Background: Non-typhi Salmonella (NTS) infections are a frequent cause of self-limited diarrheal illness in healthy children. Bacteremia is a known complication of NTS infection, but the management of children with bacteremia has been based on limited data.
Objective: To study the outcomes of pediatric patients with NTS bacteremia.
Methods: Retrospective review of patients with NTS bacteremia covering a 16-year period at an urban pediatric hospital. Clinical data from the initial visits and any follow-up visits or hospitalizations were abstracted from the medical record.
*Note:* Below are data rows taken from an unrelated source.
Definition edge_closed (ids : list Z) (e : ValidatorEdge) : Prop :=
  fromNodeId e ∈ ids ∧ ∀ t, toNodeId e = Some t → t ∈ ids.

Definition out_edges (g : IvrGraph) (n : Z) : list ValidatorEdge :=
  filter (λ e, fromNodeId e = n) (edges g).

(** What the static checks ask of a node. *)
Definition node_ok (out : list ValidatorEdge) (t : IvrNodeType) : Prop :=
  if bool_decide (t ∈ TERMINAL_NODE_TYPES) then out = []
  else "__TIMEOUT__"%string ∈ onInput <$> out ∧ "__INVALID_MAX__"%string ∈ onInput <$> out.

Lemma check_node_ok adj u n :
  check_node adj u n = Ok () ↔ node_ok (outgoing adj (id n)) (nodeType n).
Proof.
  unfold check_node, node_ok.
  destruct (bool_decide (nodeType n ∈ TERMINAL_NODE_TYPES)); cbn [negb].
  - destruct (outgoing adj (id n)); cbn; by split.
  - do 2 (case_bool_decide; cbn; [|naive_solver]). naive_solver.
Qed.

Lemma check_nodes_ok adj ns :
  for_each (check_node adj) () ns = Ok () ↔
  ∀ n, n ∈ ns → node_ok (outgoing adj (id n)) (nodeType n).
Proof.
  induction ns as [|n ns IH]; cbn; [set_solver|].
  rewrite bind_ok. setoid_rewrite elem_of_cons. split.
  - intros ([] & H1 & H2) m [->|Hm]; [by apply (check_node_ok adj ())|by apply IH].
  - intros H. exists (). split; [apply check_node_ok; auto|apply IH; auto].
Qed.

Lemma add_edge_ok nm adj e adj' :
  add_edge nm adj e = Ok adj' ↔
  is_Some (nm !! fromNodeId e) ∧ (∀ t, toNodeId e = Some t → is_Some (nm !! t)) ∧
  adj' = alter (λ l, l ++ [e]) (fromNodeId e) adj.
Proof.
  unfold add_edge. destruct (nm !! fromNodeId e); [|by split; [|intros ([] & _)]].
  destruct (toNodeId e) as [t|].
  - destruct (nm !! t) eqn:E.
    + split; [intros [= <-]; split_and!; naive_solver|naive_solver].
    + split; [done|]. intros (_ & H & _). destruct (H t eq_refl); congruence.
  - split; [intros [= <-]; split_and!; naive_solver|naive_solver].
Qed.

(** After the edge loop, a node's entry holds its edges in source order. *)
Lemma add_edges_spec nm es adj adj' :
  for_each (add_edge nm) adj es = Ok adj' →
  (∀ e, e ∈ es → is_Some (nm !! fromNodeId e) ∧ ∀ t, toNodeId e = Some t → is_Some (nm !! t)) ∧
  ∀ n, adj' !! n = (λ l, l ++ filter (λ e, fromNodeId e = n) es) <$> adj !! n.
Proof.
  revert adj. induction es as [|e es IH]; intros adj; cbn [for_each].
  - intros [= <-]. split; [set_solver|]. intros n. destruct (adj !! n); cbn; [|done].
    by rewrite app_nil_r.
  - intros (a1 & (H1 & H2 & ->)%add_edge_ok & H3)%bind_ok.
    apply IH in H3 as [Hc Hl]. split; [intros e'; rewrite elem_of_cons; naive_solver|].
    intros n. rewrite Hl, lookup_alter. rewrite filter_cons.
    case_decide as Hn; [rewrite Hn|]; destruct (adj !! n); cbn; try done.
    f_equal. by rewrite <- app_assoc.
Qed.

Lemma add_edges_complete nm es adj :
  (∀ e, e ∈ es → is_Some (nm !! fromNodeId e) ∧ ∀ t, toNodeId e = Some t → is_Some (nm !! t)) →
  ∃ adj', for_each (add_edge nm) adj es = Ok adj'.
Proof.
  revert adj. induction es as [|e es IH]; intros adj H; cbn; [eauto|].
  destruct (H e ltac:(by left)) as [H1 H2].
  rewrite (proj2 (add_edge_ok nm adj e _) (conj H1 (conj H2 eq_refl))). apply IH.
  intros e' He'. apply H. by right.
Qed.

(** ** The search: soundness

    [Topo R l]: [l] lists finished nodes, newest first, each of whose successors
    finished before it. *)
Inductive Topo (R : Z → Z → Prop) : list Z → Prop :=
  | Topo_nil : Topo R []
  | Topo_cons n l : n ∉ l → (∀ t, R n t → t ∈ l) → Topo R l → Topo R (n :: l).

Lemma Topo_step R l n t : Topo R l → n ∈ l → R n t → t ∈ l.
Proof.
  induction 1 as [|x l Hx Hc HT IH]; [by inversion 1|].
  intros [->|Hn]%elem_of_cons Hs; right; auto.
Qed.

Lemma Topo_closed R l n t : Topo R l → n ∈ l → tc R n t → t ∈ l.
Proof. intros HT Hn. induction 1; eauto using Topo_step. Qed.

Lemma Topo_acyclic R l n : Topo R l → n ∈ l → ¬ tc R n n.
Proof.
  induction 1 as [|x l Hx Hc HT IH]; [by inversion 1|].
  intros [->|Hn]%elem_of_cons Htc; [|by apply IH].
  apply Hx. inversion Htc as [? ? Hs|? m ? Hs Htc']; subst; [by apply Hc|].
  eapply Topo_closed; [done| |done]. by apply Hc.
Qed.

(** Colours only change from white to black. *)
Definition extends (s s' : dfs_state) : Prop :=
  ∀ m, colors s' !! m = colors s !! m ∨
       colors s !! m = Some WHITE ∧ colors s' !! m = Some BLACK.

Definition sees (s : dfs_state) (l : list Z) : Prop :=
  ∀ m, colors s !! m = Some BLACK ↔ m ∈ l.

Definition covers (adj : gmap Z (list ValidatorEdge)) (s : dfs_state) : Prop :=
  ∀ n t, adj_step adj n t → is_Some (colors s !! t).

Lemma extends_refl s : extends s s.
Proof. by left. Qed.

Lemma extends_trans s1 s2 s3 : extends s1 s2 → extends s2 s3 → extends s1 s3.
Proof. intros H1 H2 m. destruct (H1 m) as [|[]], (H2 m) as [|[]]; unfold extends; naive_solver congruence. Qed.

Lemma extends_dom s s' m : extends s s' → is_Some (colors s !! m) → is_Some (colors s' !! m).
Proof. intros H [c Hc]. destruct (H m) as [->|[_ ->]]; eauto. Qed.

Lemma extends_gray s s' m :
  extends s s' → (colors s' !! m = Some GRAY ↔ colors s !! m = Some GRAY).
Proof. intros H. destruct (H m) as [->|[-> ->]]; naive_solver. Qed.

Lemma extends_black s s' m :
  extends s s' → colors s !! m = Some BLACK → colors s' !! m = Some BLACK.
Proof. intros H. destruct (H m) as [->|[-> ->]]; naive_solver. Qed.

(** Entering a white node, searching from it and blackening it is an extension. *)
Lemma extends_visit n d s s2 :
  colors s !! n = Some WHITE → extends (enter n d s) s2 → extends s (paint n BLACK s2).
Proof.
  intros Hw He m. cbn. rewrite lookup_insert. case_decide as Hm; [subst; by right|].
  destruct (He m) as [H|[H1 H2]]; cbn in *; rewrite lookup_insert_ne in * by done; auto.
Qed.

Lemma covers_extends adj s s' : covers adj s → extends s s' → covers adj s'.
Proof. intros Hc He n t Hs. eapply extends_dom; eauto. Qed.

Lemma covers_enter adj n d s : covers adj s → covers adj (enter n d s).
Proof.
  intros Hc m t Hs. cbn. rewrite lookup_insert_is_Some'. right. by eapply Hc.
Qed.

Definition searched (adj : gmap Z (list ValidatorEdge)) (s s' : dfs_state) (ts : list Z) : Prop :=
  extends s s' ∧ ∃ l', sees s' l' ∧ Topo (adj_step adj) l' ∧ ∀ t, t ∈ ts → t ∈ l'.

Definition targets (es : list ValidatorEdge) : list Z := omap toNodeId es.

Lemma dfs_edges_sound adj rec n es s s' l :
  (∀ t s s' l, covers adj s → colors s !! t = Some WHITE → sees s l → Topo (adj_step adj) l →
     rec t s = Ok s' → searched adj s s' [t]) →
  (∀ e, e ∈ es → e ∈ outgoing adj n) →
  covers adj s → sees s l → Topo (adj_step adj) l →
  for_each (dfs_edge rec n) s es = Ok s' → searched adj s s' (targets es).
Proof.
  intros Hrec. revert s l. induction es as [|e es IH]; intros s l Hes Hc Hs HT; cbn [for_each].
  - intros [= <-]. split; [apply extends_refl|]. exists l. split_and!; [done..|set_solver].
  - intros (s1 & He & Hl)%bind_ok. unfold targets; cbn.
    assert (H1 : searched adj s s1 (option_list (toNodeId e))).
    { unfold dfs_edge in He. destruct (toNodeId e) as [t|] eqn:Ht; cbn.
      - destruct (Hc n t) as [c Hct]; [exists e; split; [apply Hes; by left|done]|].
        rewrite Hct in He. destruct c; [by eapply Hrec|done|].
        injection He as <-. split; [apply extends_refl|]. exists l. split_and!; [done..|].
        intros t' ->%list_elem_of_singleton. by apply Hs.
      - injection He as <-. split; [apply extends_refl|]. exists l. split_and!; [done..|set_solver]. }
    destruct H1 as (He1 & l1 & Hs1 & HT1 & Hin1).
    destruct (IH s1 l1) as (He2 & l2 & Hs2 & HT2 & Hin2); [|by eapply covers_extends|done..|].
    { intros e' He'. apply Hes. by right. }
    split; [by eapply extends_trans|]. exists l2. split_and!; [done..|].
    intros t Ht. destruct (toNodeId e) as [t'|]; [|by apply Hin2].
    apply elem_of_cons in Ht as [->|Ht]; [|by apply Hin2].
    apply Hs2. eapply extends_black, Hs1; [done|]. apply Hin1; cbn. set_solver.
Qed.

Lemma dfs_sound adj fuel depth n s s' l :
  covers adj s → colors s !! n = Some WHITE → sees s l → Topo (adj_step adj) l →
  dfs fuel adj depth n s = Ok s' → searched adj s s' [n].
Proof.
  revert depth n s s' l. induction fuel as [|fuel IH]; intros depth n s s' l Hc Hw Hs HT; cbn; [done|].
  case_bool_decide; [done|]. intros (s2 & Hl & [= <-])%bind_ok.
  assert (Hs1 : sees (enter n depth s) l).
  { intros m. cbn. rewrite lookup_insert. case_decide; [|apply Hs].
    subst. split; [done|]. intros Hm%Hs. congruence. }
  eapply dfs_edges_sound in Hl as (He & l2 & Hs2 & HT2 & Hin);
    [|intros; by eapply IH|done|by apply covers_enter|done..].
  assert (Hn : colors s2 !! n = Some GRAY).
  { apply (extends_gray _ _ _ He). cbn. by rewrite lookup_insert_eq. }
  split; [by eapply extends_visit|]. exists (n :: l2). split_and!.
  - intros m. cbn. rewrite lookup_insert, elem_of_cons. pose proof (Hs2 m).
    case_decide; naive_solver.
  - constructor; [intros Hn2%Hs2; congruence| |done].
    intros t (e & Hout & Ht). apply Hin. unfold targets. apply list_elem_of_omap. eauto.
  - set_solver.
Qed.

(** ** The search: depth, fuel and completeness *)

(** Every path from [n] has at most [k] edges. *)
Fixpoint height_le (R : Z → Z → Prop) (k : nat) (n : Z) : Prop :=
  match k with
  | O => ∀ t, ¬ R n t
  | S k' => ∀ t, R n t → height_le R k' t
  end.

Lemma height_acyclic R k n : height_le R k n → ¬ tc R n n.
Proof.
  assert (Hstep : ∀ k n t, height_le R k n → tc R n t → ∃ k', k' < k ∧ height_le R k' t).
  { clear k n. intros k n t Hk Htc. revert k Hk.
    induction Htc as [n t Hs|n m t Hs _ IH]; intros [|k] Hk; try (by destruct (Hk _ Hs)).
    - exists k. split; [lia|by apply Hk].
    - destruct (IH k (Hk _ Hs)) as (k' & ? & ?). exists k'. split; [lia|done]. }
  revert n. induction (lt_wf k) as [k _ IH]. intros n Hk Htc.
  destruct (Hstep k n n Hk Htc) as (k' & Hlt & Hk'). by apply (IH k' Hlt n).
Qed.

Lemma height_rtc R k n t : height_le R k n → rtc R n t → ∃ k', height_le R k' t.
Proof.
  intros Hk Hr. revert k Hk. induction Hr as [n|n m t Hs _ IH]; intros k Hk; [eauto|].
  destruct k as [|k]; [by destruct (Hk _ Hs)|]. by apply (IH k), Hk.
Qed.

Lemma dfs_edges_complete adj rec n es s :
  (∀ t s, adj_step adj n t → covers adj s → colors s !! t = Some WHITE →
     (∀ m, rtc (adj_step adj) t m → colors s !! m ≠ Some GRAY) →
     ∃ s', rec t s = Ok s' ∧ extends s s') →
  (∀ e, e ∈ es → e ∈ outgoing adj n) →
  covers adj s → (∀ m, tc (adj_step adj) n m → colors s !! m ≠ Some GRAY) →
  ∃ s', for_each (dfs_edge rec n) s es = Ok s' ∧ extends s s'.
Proof.
  intros Hrec Hes. revert s Hes. induction es as [|e es IH]; intros s Hes Hc Hg; cbn [for_each].
  { exists s. split; [done|apply extends_refl]. }
  assert (∃ s1, dfs_edge rec n s e = Ok s1 ∧ extends s s1) as (s1 & -> & He1).
  { unfold dfs_edge. destruct (toNodeId e) as [t|] eqn:Ht; [|eauto using extends_refl].
    assert (Hst : adj_step adj n t) by (exists e; split; [apply Hes; by left|done]).
    destruct (Hc n t Hst) as [[] Hct]; rewrite Hct; [|by destruct (Hg t (tc_once _ _ _ Hst))|eauto using extends_refl].
    apply Hrec; [done..|]. intros m Hm. apply Hg. eapply tc_rtc_r; [by apply tc_once|done]. }
  destruct (IH s1) as (s2 & Hl & He2); [intros; apply Hes; by right|by eapply covers_extends| |].
  { intros m Hm. rewrite (extends_gray _ _ _ He1). by apply Hg. }
  exists s2. split; [exact Hl|by eapply extends_trans].
Qed.

Lemma dfs_complete adj fuel depth k n s :
  k < fuel → depth + k ≤ PHASE1_MAX_DEPTH → height_le (adj_step adj) k n → covers adj s →
  colors s !! n = Some WHITE → (∀ m, rtc (adj_step adj) n m → colors s !! m ≠ Some GRAY) →
  ∃ s', dfs fuel adj depth n s = Ok s' ∧ extends s s'.
Proof.
  revert depth k n s. induction fuel as [|fuel IH]; intros depth k n s Hf Hd Hh Hc Hw Hg; [lia|].
  cbn. rewrite bool_decide_eq_false_2 by lia.
  destruct (dfs_edges_complete adj (dfs fuel adj (S depth)) n (outgoing adj n) (enter n depth s))
    as (s2 & -> & He).
  - intros t s0 Ht Hc0 Hw0 Hg0. destruct k as [|k]; [by destruct (Hh t)|].
    apply (IH _ k); try done; [lia..|by apply Hh].
  - done.
  - by apply covers_enter.
  - intros m Hm. cbn. rewrite lookup_insert. case_decide as Hnm.
    + subst. by destruct (height_acyclic _ _ _ Hh Hm).
    + apply Hg. by apply tc_rtc.
  - cbn. eexists. split; [done|by eapply extends_visit].
Qed.

Lemma for_each_err {S A E} (f : S → A → result E S) l s e :
  for_each f s l = Err e → ∃ s x, x ∈ l ∧ f s x = Err e.
Proof.
  revert s. induction l as [|x l IH]; intros s; cbn; [done|].
  destruct (f s x) as [s'|e'] eqn:Hf; cbn.
  - intros (s1 & y & ? & ?)%IH. exists s1, y. split; [by right|done].
  - intros [= <-]. exists s, x. split; [by left|done].
Qed.

Lemma dfs_has_fuel adj fuel depth n s :
  PHASE1_MAX_DEPTH + 2 ≤ fuel + depth → 0 < fuel → dfs fuel adj depth n s ≠ Err OutOfFuel.
Proof.
  revert depth n s. induction fuel as [|fuel IH]; intros depth n s Hf Hp; [lia|]. cbn.
  case_bool_decide; [done|]. destruct (for_each _ _ _) as [s2|e] eqn:Hl; cbn; [done|].
  intros [= ->]. apply for_each_err in Hl as (s0 & x & _ & He). revert He. unfold dfs_edge.
  destruct (toNodeId x) as [t|]; [|done]. destruct (colors s0 !! t) as [[]|]; [|done..].
  apply IH; unfold PHASE1_MAX_DEPTH in *; lia.
Qed.

(** The depth the search records is the length of a path from the root. *)
Lemma dfs_depth adj root fuel depth n s s' :
  let good s := maxDepth s ≤ PHASE1_MAX_DEPTH ∧ ∃ m, nsteps (adj_step adj) (maxDepth s) root m in
  nsteps (adj_step adj) depth root n → good s → dfs fuel adj depth n s = Ok s' → good s'.
Proof.
  intros good. revert depth n s s'. induction fuel as [|fuel IH]; intros depth n s s' Hn Hg; cbn; [done|].
  case_bool_decide as Hd; [done|]. intros (s2 & Hl & [= <-])%bind_ok.
  cut (good s2); [by unfold good; cbn|]. revert Hl. apply for_each_ind.
  - intros s0 e s1 He H0. unfold dfs_edge. destruct (toNodeId e) as [t|] eqn:Ht; [|by intros [= <-]].
    destruct (colors s0 !! t) as [[]|]; [|done|by intros [= <-]..].
    apply IH; [|done]. eapply nsteps_r; [done|]. by exists e.
  - unfold good; cbn. destruct Hg as [H1 [m H2]]. split; [lia|].
    destruct (Nat.max_spec (maxDepth s) depth) as [[_ ->]|[_ ->]]; eauto.
Qed.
Results: We studied 144 patients. Median age was 10.5 months. Fifty-four patients were hospitalized at the initial visit including all the patients with immunodeficiency (n = 12). Of the 90 patients initially managed as outpatients, 79 were subsequently admitted; only 1 of these patients developed a focal complication. Persistent bacteremia was found in 51 (41%) patients. Among nonimmunocompromised patients, persistent bacteremia was noted in 34% [95% confidence interval (CI), 20 to 52%] of those initially treated with oral antibiotics, 52% (CI 30 to 74%) of those initially treated with a parenteral dose of antibiotics and in 31% (CI 22 to 43%) of those who were not initially given antibiotics. No laboratory or clinical factors predicted persistent bacteremia. Twelve patients developed focal infections: 3 of 119 previously healthy children (2.5%, CI 0.5 to 7%); and 9 of 25 children with underlying medical conditions (36%, CI 19 to 57%). Focal infections included meningitis (3), osteomyelitis (4), septic arthritis (2), pneumonia (2) and cholangitis (1).
Conclusions: NTS bacteremia occurs in otherwise healthy children, although the risk of focal infections is small. Patients with NTS bacteremia frequently have persistent bacteremia at follow-up regardless of initial antibiotic treatment.